The S&P 500 traded in a high/low range of 11.38%, compared with the pre-COVID-19 historical monthly average of 6.86%. The index ended the month with its worst one-day return (-3.63%) since June 11, 2020, and is in correction territory. Intra-day volatility is up, trading volume is down, and breadth not only declined, but it also turned negative as only 05 issues gained, compared with March’s 315 gainers.
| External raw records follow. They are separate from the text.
Lemma Forall2_lookup_total {A} (R : A -> Package JsModule -> Prop)
    (l : list A) (objs : list (Package JsModule)) (a : nat) :
  Forall2 R l objs -> a < length objs ->
  exists x, l !! a = Some x /\ R x (objs !!! a).
Proof.
  intros Hall. revert a. induction Hall as [|x o l objs Hxo Hall IH]; intros a Ha.
  { simpl in Ha. lia. }
  destruct a as [|a]; [exists x; split; [reflexivity | exact Hxo] |].
  simpl in Ha. destruct (IH a) as (y & Hy & Hr); [lia |].
  exists y. split; [exact Hy | exact Hr].
Qed.




(** X6: how far a call goes.  A call of [npxImport] ends in one of three
    ways.  Either it ran no command: then it logged nothing, imported
    nothing from an install directory and left the cache as it was.  Or it
    ran [npx --version] alone, without a shell: then it failed with the
    composite error, having imported nothing from an install directory and
    written nothing to the cache.  Or the probing returned a table, some of
    its objects could not be imported locally, and the call ran
    [npx --version] and then one install command, in a shell: the command
    built for exactly the objects of the table that could not be imported
    locally, in the order of [Object.values]. *)
Theorem npxImport_stages (pkg : specifiers) (s : state World) :
  let run := npxImport C pkg s in
  let s' := snd run in
  let version := ("npx --version", false) in
  (commands (trace s') = commands (trace s)
   /\ logs (trace s') = logs (trace s)
   /\ relative_imports (trace s') = relative_imports (trace s)
   /\ INSTALL_CACHE s' = INSTALL_CACHE s)
  \/ (commands (trace s') = commands (trace s) ++ [version]
      /\ relative_imports (trace s') = relative_imports (trace s)
      /\ INSTALL_CACHE s' = INSTALL_CACHE s
      /\ exists withPaths cause names instructions,
           fst run = Err (OrchestrationFailed withPaths cause names instructions))
  \/ (exists (t : @table JsModule) (s1 : state World),
        checkPackagesAvailableLocally C pkg s = (Ok t, s1)
        /\ let missing :=
             map (fun a => objects t !!! a)
               (List.filter (fun a => is_NOT_IMPORTABLE (imported (objects t !!! a)))
                  (JsObject.values (packages t))) in
           missing <> []
           /\ (forall o, In o missing <-> In o (objects t) /\ imported o = NOT_IMPORTABLE)
           /\ commands (trace s') =
                commands (trace s)
                ++ [version; (installPackage_of missing +:+ " " +:+ emitPath, true)]).
Proof.
  intros run s' version. unfold s', run. rewrite npxImport_unfold.
  destruct (checkPackagesAvailableLocally C pkg s) as [[t | e] s1] eqn:Hcheck.
  2:{ left. cbn [snd].
      destruct (probe_each_run C (as_list pkg) _ s linked_empty)
        as (r0 & s1' & H0 & Hcache & Hcmd & Hrel & _).
      pose proof (probe_each_logs C (as_list pkg)
                    {| objects := []; packages := JsObject.empty |} s) as Hlogs.
      unfold checkPackagesAvailableLocally in Hcheck.
      rewrite Hcheck in H0, Hlogs. injection H0 as _ <-. cbn [snd] in Hlogs.
      repeat split; assumption. }
  destruct (probing_returned C pkg s s1 t Hcheck) as (Hl & _ & Hcache & Hcmd & Hrel & Hlogs).
  cbv zeta.
  set (missingPackages :=
         List.filter (fun a => is_NOT_IMPORTABLE (imported (objects t !!! a)))
           (JsObject.values (packages t))).
  destruct missingPackages as [|a l] eqn:E;
    [left; cbn [snd]; repeat split; assumption |].
  rewrite <- E.
  set (missing := map (fun a => objects t !!! a) missingPackages).
  destruct (after_announcement (not_available missing) s s1 Hcache Hcmd Hrel Hlogs)
    as (Acache & Acmd & Arel & Alogs & _).
  destruct (install_phase_cases C t missingPackages
              (List.filter (fun a => negb (is_NOT_IMPORTABLE (imported (objects t !!! a))))
                 (JsObject.values (packages t)))
              (snd (logger (not_available missing) s1)))
    as (r & s2 & H & _ & Hshape).
  rewrite H. cbv zeta in Hshape. fold missing in Hshape.
  assert (Hthird : commands (trace s2) =
                   commands (trace s)
                   ++ [version; (installPackage_of missing +:+ " " +:+ emitPath, true)] ->
          exists (t0 : @table JsModule) (s0 : state World),
            (Ok t, s1) = (Ok t0, s0)
            /\ let missing0 :=
                 map (fun a => objects t0 !!! a)
                   (List.filter (fun a => is_NOT_IMPORTABLE (imported (objects t0 !!! a)))
                      (JsObject.values (packages t0))) in
               missing0 <> []
               /\ (forall o, In o missing0 <->
                             In o (objects t0) /\ imported o = NOT_IMPORTABLE)
               /\ commands (trace s2) =
                    commands (trace s)
                    ++ [version; (installPackage_of missing0 +:+ " " +:+ emitPath, true)]).
  { intros Hc. exists t, s1. split; [reflexivity |]. cbv zeta.
    fold missingPackages. fold missing.
    split; [unfold missing; rewrite E; discriminate |]. split; [| exact Hc].
    intros o. split.
    - intros Ho. unfold missing in Ho. apply in_map_iff in Ho as (b & <- & Hb).
      unfold missingPackages in Hb. apply filter_In in Hb as [Hb Hmiss]. split.
      + apply lookup_total_In. now apply (values_in_range t b Hl).
      + destruct (imported (objects t !!! b)); [reflexivity | discriminate Hmiss].
    - intros [Ho Hmiss]. apply In_lookup_total in Ho as (b & Hb & <-).
      unfold missing. apply (in_map (fun a => objects t !!! a)).
      unfold missingPackages. apply filter_In. split; [now apply values_all |].
      now rewrite Hmiss. }
  destruct r as [t' | e].
  - destruct Hshape as (installDir & env & _ & _ & _ & _ & Hc & _).
    right; right. cbn [snd]. apply Hthird. now rewrite Hc, Acmd.
  - destruct Hshape
      as [(Hcache2 & Hrel2 & [(_ & Hc & _) | (Hc & _)])
         | (installDir & env & done & b & rest & _ & _ & _ & _ & Hc & _)].
    + right; left. cbn [snd fst]. rewrite Hc, Hrel2, Hcache2, Acmd, Arel, Acache.
      repeat split. unfold failure. eexists _, _, _, _. reflexivity.
    + right; right. cbn [snd]. apply Hthird. now rewrite Hc, Acmd.
    + right; right. cbn [snd]. apply Hthird. now rewrite Hc, Acmd.
Qed.

(** C8: the version or tag of a specifier has no part in probing, and the
    path is kept.  First, two lists of specifiers that validate to the
    same names and paths, whatever their versions, are probed alike from
    the same state: same requests to the loader, same world after, same
    objects but for [version], or the same duplicate refused.  Second,
    when the probing of a call returns a table: each object of the table
    is the one of the specifier at its place in the call; the local loader
    was asked once for each specifier, in the order of the call, for the
    name followed by the path the specifier was split into, and for
    nothing else; the loader of the install directory was asked, from one
    directory, for the name followed by the path of the packages that could
    not be imported locally, one after the other in the order of
    [Object.values], up to the first that failed if any, each of them the
    package of the specifier at its place in the call, and for nothing
    else; and when the call returns, it was asked for every one of them.
    Third, when the probing fails, the local loader was asked for the name
    and path of each specifier before the refused one, in order, and the
    loader of the install directory for nothing.  The version is part of
    no request. *)
Theorem version_ignored_subpath_kept :
  (forall (pkg1 pkg2 : specifiers) (s : state World),
      Forall2 (same_target C) (as_list pkg1) (as_list pkg2) ->
      let run1 := checkPackagesAvailableLocally C pkg1 s in
      let run2 := checkPackagesAvailableLocally C pkg2 s in
      world (snd run1) = world (snd run2)
      /\ probes (trace (snd run1)) = probes (trace (snd run2))
      /\ same_outcome (fst run1) (fst run2))
  /\ (forall (pkg : specifiers) (s s1 : state World) (t : @table JsModule),
        checkPackagesAvailableLocally C pkg s = (Ok t, s1) ->
        let s' := snd (npxImport C pkg s) in
        let missingPackages :=
          List.filter (fun a => is_NOT_IMPORTABLE (imported (objects t !!! a)))
            (JsObject.values (packages t)) in
        Forall2 (fun q o => exists n v pa,
                              accepts C q n v pa /\ name o = n
                              /\ packageWithPath o = n +:+ pa)
          (as_list pkg) (objects t)
        /\ probes (trace s') = probes (trace s) ++ map packageWithPath (objects t)
        /\ exists installDir visited rest,
             missingPackages = visited ++ rest
             /\ relative_imports (trace s') =
                  relative_imports (trace s)
                  ++ map (fun a => (installDir, packageWithPath (objects t !!! a)))
                       visited
             /\ (forall a, In a visited ->
                   exists q n v pa,
                     as_list pkg !! a = Some q /\ accepts C q n v pa
                     /\ imported (objects t !!! a) = NOT_IMPORTABLE
                     /\ packageWithPath (objects t !!! a) = n +:+ pa)
             /\ ((exists r, fst (npxImport C pkg s) = Ok r) -> rest = []))
  /\ (forall (pkg : specifiers) (s s1 : state World) (e : error),
        checkPackagesAvailableLocally C pkg s = (Err e, s1) ->
        let s' := snd (npxImport C pkg s) in
        exists before targets p rest,
          as_list pkg = before ++ p :: rest
          /\ Forall2 (fun q x => exists n v pa, accepts C q n v pa /\ x = n +:+ pa)
               before targets
          /\ probes (trace s') = probes (trace s) ++ targets
          /\ relative_imports (trace s') = relative_imports (trace s)).
Proof.
  split; [| split].
  - intros pkg1 pkg2 s Hsame. unfold checkPackagesAvailableLocally.
    apply (probe_each_same_targets C _ _ Hsame); try reflexivity. constructor.
  - intros pkg s s1 t Hcheck s' missingPackages.
    destruct (probing_returned C pkg s s1 t Hcheck)
      as (Hl & Hall & Hcache & Hcmd & Hrel & Hlogs).
    assert (Hprobes : probes (trace s1) = probes (trace s) ++ map packageWithPath (objects t)).
    { destruct (probe_each_run C (as_list pkg) _ s linked_empty)
        as (r0 & s1' & H0 & _ & _ & _ & Hshape).
      unfold checkPackagesAvailableLocally in Hcheck. rewrite Hcheck in H0.
      injection H0 as <- <-. destruct Hshape as (new & Hobj & _ & _ & Hp).
      cbn [objects app] in Hobj. now subst new. }
    assert (Hspec : Forall2 (fun q o => exists n v pa,
                                accepts C q n v pa /\ name o = n
                                /\ packageWithPath o = n +:+ pa)
                      (as_list pkg) (objects t)).
    { clear - Hall. induction Hall as [|q o qs os (Hacc & Hpwp & _) _ IH];
        constructor; [| exact IH].
      exists (name o), (version o), (path o). repeat split; assumption. }
    split; [exact Hspec |].
    assert (Hown : forall a, In a missingPackages ->
              exists q n v pa,
                as_list pkg !! a = Some q /\ accepts C q n v pa
                /\ imported (objects t !!! a) = NOT_IMPORTABLE
                /\ packageWithPath (objects t !!! a) = n +:+ pa).
    { intros a Ha. apply filter_In in Ha as [Ha Hmiss].
      pose proof (values_in_range t a Hl Ha) as Hlt.
      destruct (Forall2_lookup_total _ _ _ a Hspec Hlt)
        as (q & Hq & n & v & pa & Hacc & _ & Hpwp).
      exists q, n, v, pa. repeat split; try assumption.
      destruct (imported (objects t !!! a)); [reflexivity | discriminate Hmiss]. }
    unfold s'. rewrite npxImport_unfold, Hcheck. cbv zeta. fold missingPackages.
    destruct missingPackages as [|b l] eqn:E.
    { cbn [snd]. split; [exact Hprobes |]. exists EmptyString, [], [].
      split; [reflexivity |]. cbn [map]. rewrite app_nil_r.
      split; [exact Hrel |]. split; [intros a [] | reflexivity]. }
    rewrite <- E in *.
    set (missing := map (fun a => objects t !!! a) missingPackages).
    destruct (after_announcement (not_available missing) s s1 Hcache Hcmd Hrel Hlogs)
      as (_ & _ & Arel & _ & Aprobes).
    destruct (install_phase_cases C t missingPackages
                (List.filter (fun a => negb (is_NOT_IMPORTABLE (imported (objects t !!! a))))
                   (JsObject.values (packages t)))
                (snd (logger (not_available missing) s1)))
      as (r & s2 & H & Hp2 & Hshape).
    rewrite H. cbv zeta in Hshape, Aprobes, Arel.
    assert (Hp : probes (trace s2) = probes (trace s) ++ map packageWithPath (objects t))
      by (now rewrite Hp2, Aprobes).
    destruct r as [t' | e]; cbn [snd fst].
    + destruct Hshape as (installDir & env & _ & _ & _ & Hr & _).
      split; [exact Hp |]. exists installDir, missingPackages, [].
      rewrite app_nil_r. split; [reflexivity |].
      split; [now rewrite Hr, Arel |]. split; [exact Hown | reflexivity].
    + split; [exact Hp |].
      destruct Hshape
        as [(_ & Hr & _)
           | (installDir & env & done & a & rest & Hsplit & _ & _ & Hr & _)].
      * exists EmptyString, [], missingPackages.
        split; [reflexivity |]. cbn [map]. rewrite app_nil_r.
        split; [now rewrite Hr, Arel |].
        split; [intros a [] |]. intros (r & Hr'). discriminate Hr'.
      * exists installDir, (done ++ [a]), rest.
        split; [now rewrite Hsplit, <- app_assoc |].
        split; [now rewrite Hr, Arel |]. split.
        -- intros c Hc. apply Hown. rewrite Hsplit.
           apply in_app_or in Hc as [Hc | [<- | []]]; apply in_or_app;
             [now left | right; now left].
        -- intros (r & Hr'). discriminate Hr'.
  - intros pkg s s1 e Hcheck s'. unfold s'. rewrite npxImport_unfold, Hcheck. cbn [snd].
    destruct (probe_each_run C (as_list pkg) _ s linked_empty)
      as (r0 & s1' & H0 & _ & _ & Hrel & Hshape).
    unfold checkPackagesAvailableLocally in Hcheck. rewrite Hcheck in H0.
    injection H0 as <- <-.
    destruct Hshape as (before & new & p & rest & Hsplit & Hall & Hp & _).
    exists before, (map packageWithPath new), p, rest.
    split; [exact Hsplit |]. split; [| split; [exact Hp | exact Hrel]].
    clear - Hall. induction Hall as [|q o qs os (Hacc & Hpwp & _) _ IH];
      cbn [map]; constructor; [| exact IH].
    exists (name o), (version o), (path o). split; assumption.
Qed.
The 10-year U.S. Treasury ended the month at 2.93%, and the 30-year U.S. Treasury ended at 3.00%, up from last month’s 2.45%. The Bloomberg U.S. Aggregate Index was down, returning -3.79. As represented by the Bloomberg Municipal Bond Index, Municipal bonds returned -2.76%. High yield corporate bonds struggled with rising rates, with a return of -3.55% for the Bloomberg U.S. High Yield Index.
The Smart Investor
One point that has been consistently made over the past decade-plus of record stock market returns is that the market has been boosted by artificially low interest rates. Rates had not recovered to normal levels after the Global Financial Crisis, and the pandemic resulted in a second slashing of rates and an enormous increase in the Fed’s balance sheet asset, which pushed long-term yields down. With the 10-year U.S. Treasury at just below 3%, mortgage rates at more than 5%, and the market pricing in a short-term rate of nearly 3% by year-end, normalization is happening fast. What does that mean for investors? Well, some basics: Higher interest rates mean that profits now are more valuable than more-illusory profits in the future. And all that venture capital money sloshing about? That sound you hear is the collective shriek of start-up workers realizing that firm outings to Coachella maybe weren’t the best way to spend the cash, because there might not be as much of it in future. What is back in style? As old school as it gets: Berkshire Hathaway bought $51 billion of stocks in the first quarter.
As for the other workhorse of long-term investing, S&P Global reports that dividends continue on a slow upward trend, with few decreases and measured increases.
Volatility is likely making itself at home, but strong employment, a growing economy and a very engaged and accountable Fed may mean we stave off or control recession, along with inflation.